もちろん外部の弁護士のアドバイスがなければ進まない場面もあると思いますが、何かプロジェクトが動き出そうとしたとき「まずは八坂に聞けば大丈夫」というところまでスキルアップしておく必要があると考えています。MIXIで経験を重ね、最終的に法律とビジネス両方の視点を持ち合わせた判断がスピード感をもってできるようになりたいですね。

そして弁護士として頼られる機会で得た知見を、勉強会等を通じて法務部の他メンバーにナレッジマネジメントすることで、法務部全体として成長し、法務部全体のプレゼンス向上につながっていくと考えています。最終的には、強い法務部を作りたいという気持ちが強くあります。

━━法務部が強くなることで、事業が加速していきますね。

おっしゃる通りです。僕自身もそうですが、法務部の現在の課題は、ビジネスに深く関わるアドバイスを行う能力がまだ不足していることだと考えています。
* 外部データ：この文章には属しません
Lemma nonparametric_merge c0 c l poe :
  0 <= poe <= 1 →
  Forall (λ c, isnan (occurrence_rate c) ∧ is_pmf (probs_occur c)) (c :: l) →
  isnan (occurrence_rate c0) →
  ∃ p, reduce combine_pmf (map probs_occur (c :: l)) = Ok p
       ∧ composed tom [set_probs_occur c0 p] poe = composed tom (c :: l) poe.
Proof.
  intros Hpoe Hl Hc0. inversion_clear Hl as [|?? [Hc Hpc] Hl'].
  destruct (reduce_combine_pmf (map probs_occur l) (probs_occur c))
    as (p & Hp & Hne & Hev).
  { by apply is_pmf_nonempty. }
  { apply Forall_map. eapply Forall_impl; [done|].
    intros ? [_ ?]. by apply is_pmf_nonempty. }
  exists p. split; [done|].
  assert (Hl : composed tom l poe
               = prodR (map (ev (λ k, (1 - poe) ^ k)) (map probs_occur l))).
  { unfold composed. clear Hp Hev. induction Hl' as [|c' l' [??] ? IH]; [done|].
    simpl. rewrite IH, nonparametric_pne by done. done. }
  assert (Hunit : 0 <= ev (λ k, (1 - poe) ^ k) p <= 1).
  { rewrite Hev, <- Hl.
    pose proof (pmf_eval_unit (probs_occur c) (1 - poe) Hpc ltac:(lra)).
    assert (0 <= composed tom l poe <= 1); [|nra].
    rewrite Hl. apply prodR_unit, Forall_map, Forall_map.
    eapply Forall_impl; [done|]. intros c' [_ Hp']. simpl.
    apply pmf_eval_unit; [done|lra]. }
  rewrite composed_singleton, composed_cons.
  rewrite nonparametric_raw_sum by (simpl; by destruct (occurrence_rate c0)).
  cbn [probs_occur set_probs_occur]. rewrite clip_id by done.
  rewrite Hev, (nonparametric_pne c) by done. rewrite Hl. lra.
Qed.
(** *** [_collapse] *)

Lemma _collapse_invariant ctxs poe :
  0 <= poe <= 1 → Forall well_formed ctxs →
  ∃ out, _collapse ctxs = Ok out
         ∧ (length out ≤ length ctxs)%nat
         ∧ composed tom out poe = composed tom ctxs poe.
Proof.
  intros Hpoe Hwf. unfold _collapse.
  destruct (decide (length ctxs < 2)%nat) as [_|_]; [by exists ctxs|].
  pose proof (filter_app_complement
                (λ ctx, isnan (occurrence_rate ctx)) ctxs) as Hperm.
  apply Permutation_length in Hperm. rewrite length_app in Hperm.
  rewrite (composed_filter (λ ctx, isnan (occurrence_rate ctx)) ctxs).
  assert (Hn : Forall (λ c, isnan (occurrence_rate c) ∧ is_pmf (probs_occur c))
                      (filter (λ ctx, isnan (occurrence_rate ctx)) ctxs)).
  { apply Forall_forall. intros c [Hc Hin]%list_elem_of_filter. split; [done|].
    rewrite Forall_forall in Hwf. specialize (Hwf c Hin).
    unfold well_formed in Hwf. by destruct (occurrence_rate c). }
  assert (Hp : Forall (λ c, ¬ isnan (occurrence_rate c))
                      (filter (λ ctx, ¬ isnan (occurrence_rate ctx)) ctxs)).
  { apply Forall_forall. by intros c [Hc _]%list_elem_of_filter. }
  revert Hperm Hn Hp.
  generalize (filter (λ ctx, isnan (occurrence_rate ctx)) ctxs) as nrups.
  generalize (filter (λ ctx, ¬ isnan (occurrence_rate ctx)) ctxs) as prups.
  intros prups nrups Hlen Hn Hp.
  (* the parametric part of the output *)
  assert (∃ out1,
    match prups with
    | ctx :: _ :: _ =>
        [set_occurrence_rate ctx (foldl fadd (Fin 0) (map occurrence_rate prups))]
    | _ => prups
    end = out1
    ∧ (length out1 ≤ length prups)%nat
    ∧ composed tom out1 poe = composed tom prups poe) as (out1 & -> & Hl1 & Hc1).
  { destruct prups as [|c [|c' l]]; eexists; (split; [reflexivity|]).
    - done.
    - done.
    - split; [simpl; lia|]. by apply parametric_merge. }
  (* the non-parametric part *)
  destruct nrups as [|c [|c' l]].
  - exists (out1 ++ []). repeat split; [rewrite length_app; simpl in *; lia|].
    by rewrite composed_app, Hc1.
  - exists (out1 ++ [c]). repeat split; [rewrite length_app; simpl in *; lia|].
    by rewrite composed_app, Hc1.
  - destruct (nonparametric_merge c c (c' :: l) poe) as (p & -> & Hc2);
      [done|done|by inversion Hn as [|?? [??]]|].
    cbn [mbind result_bind]. eexists. split; [reflexivity|].
    split; [rewrite length_app; simpl in *; lia|].
    by rewrite composed_app, Hc1, Hc2.
Qed.

(** *** [groupby] and [collapse_the_ctxs] *)

Lemma add_to_group_perm {A K} `{EqDecision K} (k : K) (x : A) gs :
  concat (map snd (General.add_to_group k x gs)) ≡ₚ x :: concat (map snd gs).
Proof.
  induction gs as [|[k' g] gs IH]; simpl; [done|].
  destruct (decide (k = k')); simpl.
  - rewrite <- app_assoc. simpl. symmetry. apply Permutation_middle.
  - rewrite IH. symmetry. apply Permutation_middle.
Qed.

Lemma groupby_perm {A K} `{EqDecision K} (l : list A) (key : A → K) :
  concat (map snd (General.groupby l key)) ≡ₚ l.
Proof.
  unfold General.groupby.
  assert (∀ gs, concat (map snd (foldl (λ groups x,
                    General.add_to_group (key x) x groups) gs l))
                ≡ₚ concat (map snd gs) ++ l) as Hgen.
  { induction l as [|x l IH]; intros gs; simpl; [by rewrite app_nil_r|].
    rewrite IH, add_to_group_perm. simpl. apply Permutation_middle. }
  by rewrite Hgen.
Qed.

Lemma elem_of_concat {A} (x : A) l (ls : list (list A)) :
  x ∈ l → l ∈ ls → x ∈ concat ls.
Proof.
  intros Hx. induction 1; simpl; apply elem_of_app; auto.
Qed.

Lemma traverse_lookup {V} (m : gmap string V) (e : exn) (f : V → V) l :
  Forall (λ k, is_Some (m !! k)) l →
  ∃ vs, traverse (λ k, match m !! k with
                       | Some v => Ok (f v)
                       | None => Raise e
                       end) l = Ok vs.
Proof.
  induction 1 as [|k l [v Hv] _ [vs IH]]; simpl; [by eexists|].
  rewrite Hv, IH. by eexists.
Qed.

Lemma traverse_Forall2 {A B} (f : A → result B) (Q : A → B → Prop) l :
  Forall (λ x, ∃ y, f x = Ok y ∧ Q x y) l →
  ∃ ys, traverse f l = Ok ys ∧ Forall2 Q l ys.
Proof.
  induction 1 as [|x l (y & Hy & HQ) _ (ys & IH & HF)]; simpl.
  - by exists [].
  - rewrite Hy, IH. exists (y :: ys). split; [done|]. by constructor.
Qed.

Lemma collapse_the_ctxs_invariant cm ctxs poe :
  0 <= poe <= 1 → Forall well_formed ctxs → Forall (has_key_attributes cm) ctxs →
  ∃ out, collapse_the_ctxs cm ctxs = Ok out
         ∧ (length out ≤ length ctxs)%nat
         ∧ composed tom out poe = composed tom ctxs poe.
Proof.
  intros Hpoe Hwf Hattr. unfold collapse_the_ctxs.
  destruct (decide (length ctxs = 1)%nat) as [_|_]; [by exists ctxs|].
  destruct (if decide (3 <= collapse_level cm)%Z
            then (["mag"%string], O)
            else (REQUIRES_RUPTURE_PARAMETERS cm, 1%nat)) as [rrp rnd] eqn:Hsel.
  (* the keys are computed *)
  destruct (traverse_Forall2
              (λ ctx, k ← params cm rrp rnd ctx; Ok (k, ctx))
              (λ ctx kc, kc.2 = ctx) ctxs) as (keyed & -> & Hkeyed).
  { eapply Forall_impl; [exact Hattr|]. intros ctx (Hmag & Hpar & Hdst).
    unfold params.
    destruct (traverse_lookup (rup_params ctx) AttributeError (λ v, v) rrp)
      as [lst ->].
    { destruct (decide _); injection Hsel as <- <-.
      - repeat constructor. by apply Hmag.
      - apply Hpar. lia. }
    destruct (traverse_lookup (arrays ctx) AttributeError (map (np_round rnd))
                (REQUIRES_DISTANCES cm) Hdst) as [dsts ->].
    cbn [mbind result_bind]. by eexists. }
  cbn [mbind result_bind].
  assert (Hctxs : map snd keyed = ctxs).
  { clear -Hkeyed. induction Hkeyed as [|???? Hx _ IH]; simpl; congruence. }
  pose proof (groupby_perm keyed fst) as Hperm.
  (* every group is collapsed *)
  destruct (traverse_Forall2
              (λ g, _collapse (map snd g.2))
              (λ g out, (length out ≤ length g.2)%nat
                        ∧ composed tom out poe = composed tom (map snd g.2) poe)
              (General.groupby keyed fst)) as (outs & -> & Houts).
  { apply Forall_forall. intros [k g] Hg.
    destruct (_collapse_invariant (map snd g) poe Hpoe) as (out & ? & ? & ?).
    - apply Forall_forall. intros c Hc.
      rewrite Forall_forall in Hwf. apply Hwf. rewrite <- Hctxs.
      apply list_elem_of_fmap in Hc as (kc & -> & Hkc).
      apply list_elem_of_fmap. exists kc. split; [done|].
      rewrite <- Hperm. apply (elem_of_concat _ g); [done|].
      apply list_elem_of_fmap. by exists (k, g).
    - exists out. rewrite length_map in *. done. }
  cbn [mbind result_bind]. eexists. split; [reflexivity|].
  rewrite <- Hctxs, <- (composed_perm _ _ poe (Permutation_map snd Hperm)).
  rewrite length_map, <- (Permutation_length Hperm).
  clear -Houts. induction Houts as [|[k g] out gs outs [Hl Hc] _ [IHl IHc]];
    simpl; [done|].
  rewrite !length_app, map_app, !composed_app. simpl in *. split; [lia|].
  by rewrite Hc, IHc.
Qed.
End collapse.

Section collapse_claim.
Import Contexts TestData.
Local Open Scope R_scope.

(** The Poissonian model is additive in the rate. *)
Lemma PoissonTOM_additive (time_span r1 r2 poes : R) :
  PoissonTOM time_span (r1 + r2) poes
  = PoissonTOM time_span r1 poes * PoissonTOM time_span r2 poes.
Proof. unfold PoissonTOM. rewrite <- exp_plus. f_equal. ring. Qed.

Lemma filter_all {A} (P : A → Prop) `{∀ x, Decision (P x)} l :
  Forall P l → filter P l = l.
Proof.
  induction 1 as [|x l Hx _ IH]; [done|].
  by rewrite filter_cons_True, IH.
Qed.

Lemma filter_none {A} (P : A → Prop) `{∀ x, Decision (P x)} l :
  Forall (λ x, ¬ P x) l → filter P l = [].
Proof.
  induction 1 as [|x l Hx _ IH]; [done|].
  by rewrite filter_cons_False, IH.
Qed.

(** A population of parametric contexts only collapses into its first
    context, which carries the sum of the rates. *)
Lemma _collapse_parametric_only c c' l :
  Forall (λ c, ¬ isnan (occurrence_rate c)) (c :: c' :: l) →
  _collapse (c :: c' :: l)
  = Ok [set_occurrence_rate c (Fin (0 + sumR (map rate_of (c :: c' :: l))))].
Proof.
  intros Hp. unfold _collapse.
  destruct (decide _) as [Hlt|_]; [simpl in Hlt; lia|].
  rewrite (filter_none (λ ctx, isnan (occurrence_rate ctx))) by done.
  rewrite (filter_all (λ ctx, ¬ isnan (occurrence_rate ctx))) by done.
  by rewrite foldl_fadd_rates.
Qed.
ビジネスのプロセスやビジネスに伴うリスクを正確に把握・分析し、より効果的なアドバイスを提供できる能力を部門全体で向上させていく必要があると思っています。

今後もMIXIが新たな事業を生み出し続ける中で、法務部がリスクを察知することで、早期にストップをかけることできることもあるかもしれませんし、逆に法的に問題のないより積極的な展開を提案することも可能かもしれません。MIXIが最良の選択を行うためには、事業と一緒に並走し、加速させる「エンジン」のような機能が法務部に必要な機能だと思っています。

そして、MIXI、そしてMIXI GROUPはまさに次なる段階に進む真っ只中にあります。様々なプロジェクトが生まれ、時には消えていく中で、その流れに身を置くことで、法務でありながらも多角的な視点からプロジェクトを見ることができるのは、本当にエキサイティングですね。もっとビジネスに近い立場で、プレイヤーと協力して、刺激的な日々を過ごしたいと考えています。